Population (2026-01-01)
- • Total: 350
- • Density: 62/km^{2} (160/sq mi)
- Time zone: UTC+1 (CET)
- • Summer (DST): UTC+2 (CEST)
- Postal code: 362 37
- Website: www.horni-blatna.cz

UNESCO World Heritage Site
- Part of: Erzgebirge/Krušnohoří Mining Region
- Criteria: Cultural: (ii)(iii)(iv)
- Reference: 1478-019
- Inscription: 2019 (43rd Session)

= Horní Blatná =

Horní Blatná (Bergstadt Platten) is a town in Karlovy Vary District in the Karlovy Vary Region of the Czech Republic. It has about 400 inhabitants. The town is located in the Ore Mountains.

Horní Blatná is historically associated with tin mining and is located in the Ore Mountain Mining Region, which is a UNESCO World Heritage Site. The historic town centre is well preserved and is protected as an urban monument zone.

==Etymology==
The name Blatná was probably derived from the Czech word blata (i.e. 'swamps') and referred to the location of the settlement. The adjective horní means here 'mining' and states that it was a mining settlement.

==Geography==
Horní Blatná is located about 18 km north of Karlovy Vary. It lies in the Ore Mountains. The highest point is at 1002 m above sea level. The stream Blatenský potok originates here and flows next to the town.

==History==
The settlement of the area was closely connected with tin mining, the origins of which date back to the end of the 15th century.
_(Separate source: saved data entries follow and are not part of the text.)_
Lemma insert_stable_sorted x l :
  counts_are_doubles (x :: l) ->
  StronglySorted at_least l ->
  StronglySorted at_least (insert_stable by_impressions_desc x l).
Proof.
  intros Hv Hs. induction Hs as [|y l Hl IH Hy]; simpl; [repeat constructor|].
  assert (Vx : is_double (count_of (total_impressions x))).
  { apply (count_is_double _ _ Hv). by left. }
  assert (Vy : is_double (count_of (total_impressions y))).
  { apply (count_is_double _ _ Hv). right. by left. }
  assert (Vl : forall z, In z l -> is_double (count_of (total_impressions z))).
  { intros z Hz. apply (count_is_double _ _ Hv). right. by right. }
  destruct (is_positive (by_impressions_desc x y)) eqn:E.
  - constructor.
    { apply IH. apply Forall_cons_1 in Hv as [Hx Hv].
      apply Forall_cons_1 in Hv as [_ Hv]. by constructor. }
    apply positive_by_impressions in E; [|done|done].
    eapply Permutation_Forall; [symmetry; apply insert_stable_Permutation|].
    constructor; [|done]. apply at_least_scaled; [done|done|lia].
  - assert (Hxy : at_least x y).
    { apply at_least_scaled; [done|done|].
      destruct (Z.le_gt_cases (scaled (count_of (total_impressions y)))
                              (scaled (count_of (total_impressions x)))) as [|Hlt]; [done|].
      apply positive_by_impressions in Hlt; [congruence|done|done]. }
    constructor; [by constructor|].
    constructor; [done|].
    rewrite List.Forall_forall in Hy |- *. intros z Hz.
    specialize (Hy z Hz).
    apply at_least_scaled in Hxy; [|done|done].
    apply at_least_scaled in Hy; [|done|by apply Vl].
    apply at_least_scaled; [done|by apply Vl|lia].
Qed.

Lemma sort_sorted l :
  counts_are_doubles l -> StronglySorted at_least (sort by_impressions_desc l).
Proof.
  induction l as [|x l IH]; intros Hv; simpl; [constructor|].
  apply insert_stable_sorted.
  - apply Forall_cons_1 in Hv as [Hx Hv]. constructor; [done|].
    eapply Permutation_Forall; [symmetry; apply sort_Permutation|done].
  - apply IH. by apply Forall_cons_1 in Hv as [_ Hv].
Qed.

(** Stability: rows with the same count keep their order. *)
Lemma insert_stable_filter q x l :
  filter (fun s => count_of (total_impressions s) = q)
         (insert_stable by_impressions_desc x l)
  = filter (fun s => count_of (total_impressions s) = q) (x :: l).
Proof.
  induction l as [|y l IH]; simpl; [done|].
  destruct (is_positive (by_impressions_desc x y)) eqn:E; [|done].
  rewrite !filter_cons in *. rewrite IH.
  destruct (decide (count_of (total_impressions x) = q)) as [Hx|Hx];
    destruct (decide (count_of (total_impressions y) = q)) as [Hy|Hy]; try done.
  unfold by_impressions_desc in E. fold (count_of (total_impressions y)) in E.
  fold (count_of (total_impressions x)) in E.
  rewrite Hx, Hy, sub_self_not_positive in E. discriminate E.
Qed.

Lemma sort_filter q l :
  filter (fun s => count_of (total_impressions s) = q) (sort by_impressions_desc l)
  = filter (fun s => count_of (total_impressions s) = q) l.
Proof.
  induction l as [|x l IH]; simpl; [done|].
  rewrite insert_stable_filter, !filter_cons, IH. done.
Qed.

Lemma strongly_sorted_split {A} (R : A -> A -> Prop) (l1 l2 : list A) :
  StronglySorted R (l1 ++ l2) ->
  forall a b, In a l1 -> In b l2 -> R a b.
Proof.
  induction l1 as [|x l1 IH]; simpl; intros Hs a b Ha Hb; [done|].
  apply StronglySorted_inv in Hs as [Hs Hx].
  destruct Ha as [<-|Ha]; [|by eapply IH].
  rewrite List.Forall_forall in Hx. apply Hx. apply in_or_app. by right.
Qed.

End Sorting.

(** X12.  Sorting the campaign stats for the charts rearranges the rows
    without losing or repeating any, puts them in order of impressions,
    largest first (a missing count as 0), and keeps rows with equal
    counts in their order.  The dashboard's top campaigns are the first
    five of them, fewer when there are fewer rows, and every campaign
    left out has at most the impressions of every campaign shown.  The
    order is the one of [<=] on doubles, with a missing or [NaN] count
    as 0.  [counts_are_doubles] asks that the counts be well-formed
    binary64 values, as every JavaScript number is: finite ones with a
    canonical mantissa and exponent, the infinities, the zeros and
    [NaN]. *)
Theorem top_campaigns_lead (campaignStats : list campaign_stat) :
  let sorted := sort by_impressions_desc campaignStats in
  Permutation sorted campaignStats /\
  (forall q,
     filter (fun s => count_of (total_impressions s) = q) sorted
     = filter (fun s => count_of (total_impressions s) = q) campaignStats) /\
  sorted = topCampaigns campaignStats ++ drop 5 sorted /\
  length (topCampaigns campaignStats) = Nat.min 5 (length campaignStats) /\
  (counts_are_doubles campaignStats ->
   StronglySorted at_least sorted /\
   Forall (fun a => Forall (fun b => at_least a b) (drop 5 sorted))
          (topCampaigns campaignStats) /\
   Forall (fun a => Forall (fun b => at_least a b) (drop 8 sorted))
          (AnalyticsCharts.charted campaignStats)).
Proof.
  intros sorted.
  pose proof (sort_Permutation by_impressions_desc campaignStats) as Hperm.
  fold sorted in Hperm.
  split; [done|]. split; [intros q; apply sort_filter|].
  split; [unfold topCampaigns; by rewrite take_drop|].
  split.
  { unfold topCampaigns. fold sorted. rewrite length_take.
    by rewrite (Permutation_length Hperm). }
  intros Hv. pose proof (sort_sorted campaignStats Hv) as Hsorted.
  fold sorted in Hsorted. split; [done|].
  split; apply List.Forall_forall; intros a Ha;
    apply List.Forall_forall; intros b Hb.
  - apply (strongly_sorted_split at_least (take 5 sorted) (drop 5 sorted)); try done.
    by rewrite take_drop.
  - apply (strongly_sorted_split at_least (take 8 sorted) (drop 8 sorted)); try done.
    by rewrite take_drop.
Qed.

Lemma top_campaigns_lead_witness :
  StronglySorted at_least
    (sort by_impressions_desc
       [mkCampaignStat "c1" "k1" (Number (of_Z 5)) Null;
        mkCampaignStat "c2" "k2" Undefined Null;
        mkCampaignStat "c3" "k1" (Number (of_Z 9)) Null]).
Proof.
  destruct (top_campaigns_lead
              [mkCampaignStat "c1" "k1" (Number (of_Z 5)) Null;
               mkCampaignStat "c2" "k2" Undefined Null;
               mkCampaignStat "c3" "k1" (Number (of_Z 9)) Null])
    as (_ & _ & _ & _ & H).
  apply H. repeat constructor.
Defined.

(** ** Totals over all campaigns *)

Section Totals.

Lemma sum_Z_Permutation ns ns' : Permutation ns ns' -> sum_Z ns = sum_Z ns'.
Proof. unfold sum_Z. induction 1; cbn [foldr]; lia. Qed.

Lemma integer_counts_Permutation rows rows' ns :
  Permutation rows rows' -> integer_counts rows ns ->
  exists ns', integer_counts rows' ns' /\ sum_Z ns' = sum_Z ns.
Proof.
  intros Hp Hc. destruct (Permutation_Forall2 Hp Hc) as (ns' & Hp' & Hc').
  exists ns'. split; [done|]. symmetry. by apply sum_Z_Permutation.
Qed.

End Totals.

(** X13.  The revenue table of the analytics page lists every campaign
    once, in order of impressions, each with the product of its count
    (a missing count as 0) and 0.10 as its revenue; for counts that are
    non-negative integers with a total below 2^53 its footer is their
    exact total, whatever the order the sort has left the rows in. *)
Theorem revenue_table_totals (campaignStats : list campaign_stat) :
  let rows := AnalyticsCharts.table_rows campaignStats in
  Permutation (map fst rows) campaignStats /\
  (counts_are_doubles campaignStats -> StronglySorted at_least (map fst rows)) /\
  Forall (fun row => snd row = mul (count_of (total_impressions (fst row))) lit_0_10)
         rows /\
  (forall ns, integer_counts campaignStats ns -> (sum_Z ns < 2 ^ 53)%Z ->
     AnalyticsCharts.footer_impressions campaignStats = of_Z (sum_Z ns)).
Proof.
  intros rows.
  assert (Hfst : map fst rows = sort by_impressions_desc campaignStats).
  { unfold rows, AnalyticsCharts.table_rows. rewrite map_map. simpl. apply map_id. }
  rewrite Hfst.
  split; [apply sort_Permutation|]. split; [apply sort_sorted|]. split.
  - unfold rows, AnalyticsCharts.table_rows. apply Forall_fmap, List.Forall_forall.
    by intros c _.
  - intros ns Hns Hlt.
    destruct (integer_counts_Permutation campaignStats
                (sort by_impressions_desc campaignStats) ns) as (ns' & Hns' & Hsum);
      [symmetry; apply sort_Permutation|done|].
    rewrite <- Hsum in *.
    destruct (sum_of_counts_integers _ ns' Hns' Hlt) as [H _]. exact H.
Qed.

Lemma revenue_table_totals_witness :
  AnalyticsCharts.footer_impressions
    [mkCampaignStat "c1" "k1" (Number (of_Z 5)) Null;
     mkCampaignStat "c2" "k2" Undefined Null;
     mkCampaignStat "c3" "k1" (Number (of_Z 9)) Null]
  = of_Z 14.
Proof.
  destruct (revenue_table_totals
              [mkCampaignStat "c1" "k1" (Number (of_Z 5)) Null;
               mkCampaignStat "c2" "k2" Undefined Null;
               mkCampaignStat "c3" "k1" (Number (of_Z 9)) Null]) as (_ & _ & _ & H).
  apply (H [5; 0; 9]%Z).
  - repeat (constructor; [split; [lia|reflexivity]|]). constructor.
  - reflexivity.
Defined.

(** ** The Total Revenue card *)

Section TotalRevenue.

Import ClientsPage.

Lemma to_Z_of_Z z : (0 <= z < 2 ^ 53)%Z -> to_Z (of_Z z) = z.
Proof.
  intros Hz. destruct (Z.eq_dec z 0) as [->|Hne]; [reflexivity|].
  destruct (of_Z_pos_form z) as (m & e & -> & He & Hm); [lia|].
  cbn [to_Z]. destruct (Z.leb_spec 0 e).
  - assert (e = 0) as -> by lia. change (2 ^ (- 0))%Z with 1%Z in Hm.
    change (2 ^ 0)%Z with 1%Z. lia.
  - rewrite <- Hm. apply Z.div_mul.
    apply Z.pow_nonzero; lia.
Qed.

Lemma fold_add_integers {A} (f : A -> number) (l : list A) (zs : list Z) :
  Forall2 (fun x z => (0 <= z)%Z /\ f x = of_Z z) l zs ->
  forall a, (0 <= a)%Z -> (a + sum_Z zs < 2 ^ 53)%Z ->
  fold_left (fun acc x => add acc (f x)) l (of_Z a) = of_Z (a + sum_Z zs).
Proof.
  induction 1 as [|x z l zs [Hz Hx] Hrest IH]; intros a Ha Hlt; cbn [fold_left].
  - unfold sum_Z. cbn [foldr]. by rewrite Z.add_0_r.
  - assert (Hpos : (0 <= sum_Z zs)%Z).
    { clear -Hrest. unfold sum_Z.
      induction Hrest as [|? ? ? ? [? _] _ IH']; cbn [foldr]; lia. }
    unfold sum_Z in *. cbn [foldr] in Hlt |- *.
    rewrite Hx. unfold add. rewrite add_of_Z by lia.
    rewrite IH by lia. f_equal. lia.
Qed.

Lemma sum_Z_nonneg zs : Forall (fun z => (0 <= z)%Z) zs -> (0 <= sum_Z zs)%Z.
Proof. unfold sum_Z. induction 1; cbn [foldr]; lia. Qed.

Lemma sum_held_Permutation (l1 l2 : list (string * client_stat)) :
  Permutation l1 l2 ->
  sum_Z (map (fun p => entry_total (snd p)) l1)
  = sum_Z (map (fun p => entry_total (snd p)) l2).
Proof. intros H. apply sum_Z_Permutation. by apply Permutation_map. Qed.

Lemma sum_held_insert (m : gmap string client_stat) i x :
  m !! i = None -> sum_held (<[i:=x]> m) = (entry_total x + sum_held m)%Z.
Proof.
  intros Hi. unfold sum_held.
  by rewrite (sum_held_Permutation _ _ (map_to_list_insert m i x Hi)).
Qed.

Lemma sum_held_delete (m : gmap string client_stat) i e :
  m !! i = Some e -> sum_held m = (entry_total e + sum_held (delete i m))%Z.
Proof.
  intros Hi. unfold sum_held.
  by rewrite <- (sum_held_Permutation _ _ (map_to_list_delete m i e Hi)).
Qed.

Lemma sum_held_nonneg (m : gmap string client_stat) :
  integral_totals m -> (0 <= sum_held m)%Z.
Proof.
  intros Hm. unfold sum_held. apply sum_Z_nonneg, Forall_fmap, List.Forall_forall.
  intros [k e] Hin. apply list_elem_of_In, elem_of_map_to_list in Hin.
  by destruct (Hm k e Hin).
Qed.

Lemma integral_totals_delete (m : gmap string client_stat) k :
  integral_totals m -> integral_totals (delete k m).
Proof.
  intros Hm c e Hc. apply lookup_delete_Some in Hc as [_ Hc]. by apply (Hm c).
Qed.

Lemma integral_totals_insert (m : gmap string client_stat) k e :
  integral_totals m ->
  (0 <= entry_total e)%Z -> impressions e = of_Z (entry_total e) ->
  integral_totals (<[k := e]> m).
Proof.
  intros Hm H1 H2 c e'. destruct (decide (k = c)) as [->|Hne].
  - rewrite lookup_insert_eq. by intros [= <-].
  - rewrite lookup_insert_ne by done. apply Hm.
Qed.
Horní Blatná was founded as a mining town in 1532. In 1548, it was promoted to a royal mining town by Emperor Ferdinand I and obtained various privileges.

The railway was opened in 1898. According to the census of 1921, the town had a population of 2,090 Germans, 14 Czechoslovaks and 58 foreigners. The vast majority of the inhabitants were Roman Catholics, complemented by 62 Protestants and two people without religion.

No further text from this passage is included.